Доктор Бернард просит меня встать, затем проводит тесты для пьяниц: просит пройти по ровной линии, приставляя пятку одной ноги к носку другой, дотронуться пальцем до кончика носа и сжать его пальцы каждой рукой. Он поворачивает мою голову из стороны в сторону, пока я стою, и я теряю равновесие всего один раз.
– Йен, твой мозг восстанавливается не так быстро, как мне хотелось бы. Это довольно типично для спортсменов, перенесших множественные сотрясения, но я хочу перестраховаться и не выпускать тебя на поле до тех пор, пока мы не проведем новые обследования.
Мое сердце уходит в пятки.
– Как долго?
– До тех пор, пока мы не сделаем повторные МРТ и ЭЭГ, но точно до конца этого семестра.
– Доктор Бернард, у моей школы есть шанс завоевать титул в этом году.
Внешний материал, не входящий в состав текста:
Lemma object_literal_keys params fields fs :
  object_literal params fields = Normal fs -> map fst fs = map fst fields.
Proof.
  revert fs. induction fields as [|[k p] rest IH]; intros fs; simpl.
  - by intros [= <-].
  - destruct (get params p); simpl; [|done].
    destruct (object_literal params rest); simpl; [|done].
    intros [= <-]. simpl. f_equal. by apply IH.
Qed.

Lemma optional_literal_result params fields r :
  optional_literal params fields = Normal r -> literal_result fields r.
Proof.
  destruct fields as [fields|]; simpl.
  - destruct (object_literal params fields) eqn:E; simpl; [|done].
    intros [= <-]. simpl. by apply object_literal_keys in E.
  - by intros [= <-].
Qed.

Lemma optional_literal_defined params fields :
  nullish params = false -> exists r, optional_literal params fields = Normal r.
Proof.
  intros Hp. destruct fields as [fields|]; simpl; [|by eexists].
  rewrite object_literal_defined by done. simpl. by eexists.
Qed.

Lemma entry_key k v : map fst (entry k v) = key_if k v.
Proof. by destruct v. Qed.

Lemma key_if_in {A} k k' (o : option A) : In k (key_if k' o) -> k = k'.
Proof. destruct o; simpl; intuition. Qed.

Lemma literal_result_keys k fields r :
  literal_result fields r -> key_if k r = key_if k fields.
Proof. destruct fields, r as [[]|]; simpl; done. Qed.

Lemma literal_result_entry k fields r :
  literal_result fields r ->
  own_keys (assoc k (entry k r)) = match fields with Some fs => map fst fs | None => [] end.
Proof.
  destruct fields, r as [[]|]; simpl; try done.
  by rewrite String.eqb_refl.
Qed.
И я играю в Турнире Лонг-Айленда в июне. Я не могу пропустить эти игры. Я не могу подвести мою команду.
Доктор лишь качает головой и поворачивается к моим родителям, игнорируя меня, словно ребенка, которому давно пора в кроватку или типа того.
– У Йена это уже второе сотрясение за время учебы в старших классах. Сотрясения могут иметь серьезные последствия. В его случае повторные сотрясения мозга начинают провоцировать незначительные повреждения.
– Повреждения? В смысле настоящее повреждение мозга?
Бернард кивает.
– Да, Йен. Настоящее повреждение. После каждого ушиба мелкие кровеносные сосуды в твоем мозге лопаются и кровоточат, иногда образуют рубцы. Мозг – это большая сеть нейронов. Эти рубцы вынуждают определенные нейроны выпасть из сети. Сетевые соединения образуют обходные пути, связываясь с периферийными нейронами. Они не восстанавливают прежние соединения.
Черт. Черт побери. Что это значит? Я… он ведь не пытается сказать… я ведь не умираю, да? Господи.
– Если ты продолжишь играть и опять получишь травму, появятся новые очаги поражения. Со временем это может привести к утрате функций твоего организма.
– Мохаммед Али, – бормочет папа.
Бернард кивает.
– Повторяющиеся удары по голове могут вызвать закрытые черепно-мозговые травмы схожие с сотрясениями Йена.
– Это необратимо?
– Я не знаю. Иногда требуется больше времени на восстановление после сотрясения, если прежде у тебя уже было одно или два. Со временем, я надеюсь, мы увидим полное восстановление. Для начала нам нужно локализовать повреждение, оценить его серьезность. Давай поскорее запишем тебя на повторные ЭЭГ и МРТ, потом нам все станет ясно.
Мы втроем следуем за врачом к регистратуре, шаркая ногами, ошарашенные и сбитые с толку. Рука опускается мне на плечо и сжимает; я дергаюсь. Я пребывал в оцепенении до этой секунды. Пока мои родители согласовывают расписания, я сижу в комнате ожидания, после чего мы опять возвращаемся в нашу машину, едем домой.
– Йен, мы ничего еще не знаем наверняка, поэтому постарайся не беспокоиться, ладно?
Я киваю, но потом все равно беспокоюсь. Я не могу играть. Возможно, больше никогда не смогу играть. Теперь у меня нет шанса на спортивную стипендию, что сулит мне муниципальный колледж. Ура. Господи, что мне делать? Что, черт возьми, мне делать?